AW: AW: [HELP] Recover a RAID5 with 8 drives

[Date Prev][Date Next][Thread Prev][Thread Next][Date Index][Thread Index]

 



>Hi Michael,


Hi Maurizio

>I agree with you that our situations seem very similar, moreover your 
>analysis seems correct to me, since our hard disks are all WD Caviar 
>Green, so they lack of the TLER feature (which I wasn't aware of, thanks 
>for pointing out this too).


The TLER is partly available, but per default not active as you surely
have found out. Everytime to use smartctl.... just to force using it is
a hardware problem, and we solved it by using real disks this time.

>Luckily I just managed to access to the RAID in order to backup 
>important data, executing `mdadm --assemble --force /dev/md0 
>/dev/sd[abcdefgh]3`; so the crucial part is done; now I have the 
>"freedom" to do everything in order to resolve the issue.
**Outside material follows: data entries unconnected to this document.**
(** * nocomms: the comment removers, the newline normaliser and the
      extension dispatch, as Rocq functions

    The Go sources are embedded shallowly.  A Go [string] that holds valid
    UTF-8 is represented by the sequence of its code points ([text]); this is
    what [[]rune(s)] yields, and because every token the scanners look for
    (a newline, a comment token, a quote, a backtick, ...) is ASCII, cutting the byte
    string at such a token and decoding the pieces gives the same result as
    decoding first and cutting the rune sequence.  Where the source adds a
    BYTE offset (the result of [strings.Index]) to a RUNE index, the model
    does the same, with the byte width of every rune computed by [utf8_len].

    Per-line character loops carry an explicit [fuel]; each iteration
    consumes at least one rune, so the length of the line is enough fuel.
    A slice expression [runes[a:b]] may end after [len(runes)] as long as
    it ends within [cap(runes)]: it then reads the spare storage of the
    slice, which [[]rune(s)] leaves zeroed, and it is a run-time panic
    beyond the capacity.  The capacity is the choice of the Go runtime
    ([GoRuntime]); a panic is reported as [None]. *)

From Stdlib Require Import Ascii String.
From Stdlib Require Import ZArith List Bool Lia Arith.
Import ListNotations.
(** X13.  The error-tracking sink is called exactly when the gate has let
    the event through and the Seer call raises.  An exception raised
    inside the gate itself is not caught: it leaves the orchestrator as it
    is, with nothing sent to Seer and nothing reported to the sink. *)
Theorem orchestrator_captures_only_seer_failures ev vs w :
  let gate := should_call_seer_for_grouping E ev vs w in
  let o := maybe_check_seer_for_matching_grouphash E ev vs w in
  match result_of gate with
  | Ok true =>
      captured (effects_of o) =
        match seer_answer E ev vs 1 (store_of gate) with
        | Raise e => [e]
        | Ok _ => []
        end
  | Ok false => captured (effects_of o) = []
  | Raise e =>
      result_of o = Raise e
      ∧ captured (effects_of o) = []
      ∧ seer_requests (effects_of o) = []
      ∧ all_grouphashes (store_of o) = all_grouphashes w
  end.
Proof.
  cbv zeta.
  pose proof (orchestrator_shape ev vs w) as Hshape.
  destruct (gate_extras E ev vs w) as (Hreq & _ & Hcap & _).
  destruct (gate_frame E ev vs w) as [Hgs _].
  pose proof (client_after_gate E ev vs w) as Hclient.
  cbv zeta in Hshape, Hclient.
  destruct (result_of (should_call_seer_for_grouping E ev vs w)) as [[|]|e].
  - destruct Hshape as (_ & _ & tail & -> & Htail).
    specialize (Hclient eq_refl).
    destruct (client_extras ev vs 1
                (store_of (should_call_seer_for_grouping E ev vs w)))
      as (_ & _ & _ & _ & Hc & _).
    rewrite captured_app, Hcap. cbn [app captured omap list_omap].
    fold (captured (effects_of (get_seer_similar_issues E ev vs 1
            (store_of (should_call_seer_for_grouping E ev vs w))) ++ tail)).
    rewrite captured_app, Hc.
    destruct (seer_answer E ev vs 1 _) as [rs|e]; rewrite Hclient in Htail.
    + apply tail_reads in Htail. tauto.
    + subst tail. reflexivity.
  - destruct Hshape as (_ & _ & ->). done.
  - destruct Hshape as (-> & -> & ->). done.
Qed.

(** X16.  What the orchestrator returns as a match is always a row of the
    ledger in the event's own project whose hash is the parent hash of the
    first neighbour Seer returned; it returns a match only after the gate
    has let the event through. *)
Theorem orchestrator_match_is_parent_in_project ev vs w g :
  let gate := should_call_seer_for_grouping E ev vs w in
  result_of (maybe_check_seer_for_matching_grouphash E ev vs w) = Ok (Some g) →
  result_of gate = Ok true
  ∧ g ∈ GroupHash_objects E
  ∧ project_id g = id (project ev)
  ∧ ∃ top rest,
      seer_answer E ev vs 1 (store_of gate) = Ok (top :: rest)
      ∧ hash g = parent_hash top.
Proof.
  cbv zeta. intros Hres.
  pose proof (orchestrator_run E ev vs w) as Hrun. cbv zeta in Hrun.
  destruct (result_of (should_call_seer_for_grouping E ev vs w)) as [[|]|e].
  - split; [reflexivity|].
    destruct (seer_answer E ev vs 1 _) as [rs|e].
    + destruct (list_find _ (all_grouphashes w)) as [[i c]|].
      * destruct Hrun as (Hm & _). rewrite Hm in Hres.
        injection Hres as Hparent.
        destruct rs as [|top rest]; [discriminate|].
        cbn [parent_of] in Hparent.
        apply find_some in Hparent as [Hin Hg].
        apply andb_true_iff in Hg as [Hh Hp].
        apply String.eqb_eq in Hh. apply Z.eqb_eq in Hp.
        split; [by rewrite list_elem_of_In|]. split; [done|]. eauto.
      * destruct Hrun as (Hm & _). congruence.
    + destruct Hrun as (Hm & _). congruence.
  - destruct Hrun as (Hm & _). congruence.
  - congruence.
Qed.

(** X17.  In a run that reaches Seer the stacktrace string is derived
    twice: once by the gate, which caches it, and once more by the client,
    which computes the default of its lookup before looking the cached
    value up.  In any other run it is derived at most once. *)
Theorem orchestrator_derives_string_twice ev vs w :
  let gate := should_call_seer_for_grouping E ev vs w in
  let o := maybe_check_seer_for_matching_grouphash E ev vs w in
  match result_of gate with
  | Ok true => string_computations (effects_of o) = [tt; tt]
  | _ => length (string_computations (effects_of o)) ≤ 1
  end.
Proof.
  cbv zeta.
  pose proof (orchestrator_shape ev vs w) as Hshape.
  destruct (gate_extras E ev vs w) as (_ & _ & _ & _ & Hle & _ & Hpass & _).
  cbv zeta in Hshape.
  destruct (result_of (should_call_seer_for_grouping E ev vs w)) as [[|]|e].
  - destruct Hshape as (_ & _ & tail & -> & Htail).
    destruct Hpass as [Hs _].
    destruct (client_extras ev vs 1
                (store_of (should_call_seer_for_grouping E ev vs w)))
      as (_ & _ & _ & Hc & _).
    assert (Ht : string_computations tail = []).
    { destruct (result_of (get_seer_similar_issues E ev vs 1 _)).
      - apply tail_reads in Htail. tauto.
      - subst tail. done. }
    rewrite string_computations_app, Hs. cbn [app string_computations omap list_omap].
    fold (string_computations (effects_of (get_seer_similar_issues E ev vs 1
            (store_of (should_call_seer_for_grouping E ev vs w))) ++ tail)).
    rewrite string_computations_app, Hc, Ht. reflexivity.
  - destruct Hshape as (_ & _ & ->). done.
  - destruct Hshape as (_ & _ & ->). done.
Qed.
(** X2. What a run does to the world. It issues [requests_of_run]
    requests: all 75 when every reply is a text or an exception, fewer
    when it meets a reply that is not a text, at which it stops with
    [AttributeError]. When it returns, it has read the clock twice: the
    snapshot's week is the first date, the snapshot is the document
    under the file named by the second date, and every other file is as
    before. When it raises, it has read the clock once and no file has
    changed. *)
Theorem run_tracker_effects w res w' :
  run_tracker w = (res, w') ->
  sent w' = (sent w + requests_of_run w)%nat /\
  (requests_of_run w <= 75)%nat /\
  (replies_are_text w = true -> requests_of_run w = 75%nat) /\
  (replies_are_text w = false -> res = Raise AttributeError) /\
  match res with
  | Ok r =>
      replies_are_text w = true /\
      clock w' = S (S (clock w)) /\
      week r = today w (clock w) /\
      snapshot_path (tick w) = "week_" ++ today w (S (clock w)) ++ ".json" /\
      PyDict.get (snapshot_path (tick w)) (data_dir w')
      = Some (results_to_json r) /\
      (forall name, name <> snapshot_path (tick w) ->
                    PyDict.get name (data_dir w') = PyDict.get name (data_dir w))
  | Raise _ => clock w' = S (clock w) /\ data_dir w' = data_dir w
  end.
Proof.
  intros Hrun.
  split; [|split; [apply requests_of_run_le|
                   split; [apply requests_of_run_all_text|]]].
  - destruct (replies_are_text w) eqn:E.
    + rewrite (requests_of_run_all_text w E).
      rewrite (run_tracker_run w E) in Hrun.
      destruct (compute_wow_delta _ _ _) as [wow|e]; injection Hrun as <- <-;
        [apply sent_saved | reflexivity].
    + rewrite (run_tracker_stop w E) in Hrun. injection Hrun as <- <-.
      reflexivity.
  - destruct (replies_are_text w) eqn:E.
    + split; [discriminate|].
      rewrite (run_tracker_run w E) in Hrun.
      destruct (compute_wow_delta _ _ _) as [wow|e]; injection Hrun as <- <-.
      * split; [reflexivity|]. split; [apply clock_saved|].
        split; [apply results_in_week|]. split; [reflexivity|].
        rewrite data_dir_saved. split; [apply get_set_same|].
        intros name Hne. apply get_set_other.
        intros H. apply Hne. symmetry. exact H.
      * split; reflexivity.
    + rewrite (run_tracker_stop w E) in Hrun. injection Hrun as <- <-.
      split; [reflexivity|]. split; reflexivity.
Qed.

Lemma load_previous_week_doc w prev :
  load_previous_week w = (Ok prev, w) -> previous_doc w = prev.
Proof. rewrite load_previous_week_run. now intros [= ->]. Qed.

(** A directory whose only week file is the one just written. *)
Lemma previous_doc_single w d path v :
  (forall name doc, In (name, doc) d -> glob_week name = false) ->
  data_dir w = PyDict.set path v d ->
  glob_week path = true ->
  previous_doc w = Some v.
Proof.
  intros Hnone Hdir Hg.
  destruct (previous_doc w) as [doc|] eqn:E.
  - destruct (previous_doc_some w doc E) as (latest & Hin & G & _).
    rewrite Hdir in Hin.
    destruct (in_set_cases _ _ _ _ _ Hin) as [H|H].
    + now inversion H.
    + rewrite (Hnone _ _ H) in G. discriminate.
  - pose proof (proj1 (previous_doc_none w) E path v) as H.
    rewrite H in Hg; [discriminate|].
    rewrite Hdir. apply get_some_in, get_set_same.
Qed.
Luckily your disks were not corrupted (badBlacks) as mine. 5 out of 8
disks hat BB from 8k to 47k blocks, one was out of order (so a collegue
of Ontrack helped me to get this one running=sdg). After getting most
of the datas transferred I recognized the md superblock is gone on 5
of 8 HDs and the partition table is unreadable on two, so I had to
implement them into the transferred disks.

>Now I would ask you:

>  * how did you proceed in order to restore your situation? Do you have
>    any suggestion?

I'd not have asked in my first mail for help if I could assemble it
somehow. I'd advice for the doing as mdadm is far away of my knowledge
(which is good on hardware RAID Controllers and ZFS Systems, which I
run on big servers). Currently I need a way which could work. As my
problem was not even replied once it seems I'm on my own.
My way would be (as I have a backup of all disks when they were
delivered to me): 
a) using testdisk to extract the Part table from a running
Disk into the PT missing 5 disks
b) get mdadm to write new superblocks into the disks (the datas are
not tempered/altered that way as I understand mdadm manual) via
--create --asssume-clean and leave the sdb out via the missing
Parameter so like
mdadm --create --assume-clean /dev/md0 --level=5 --raid-devices=8
/dev/sd{a,c,d,e,f,g,h}3 missing
c) run an e2fsck on the md0 (which is now possible as I added
2GB RAM)
d) get the datas into our SAN

e) recreate the array manually and exporting this time into the
mdadm.conf (which the QNAP does not do)


Funny thing is that the QNAP support provided me with wrong ways
to go according to Neil Browns answer and the QNAP 859 is not able
to run an fsck by default as it has not enough ram when volume is over
8TiB



>  * reading about TLER I believe I understood that the failing disks
>are not necessarly broken, but the RAID thinks they are; does it mean
>    that I can still use the failing disks?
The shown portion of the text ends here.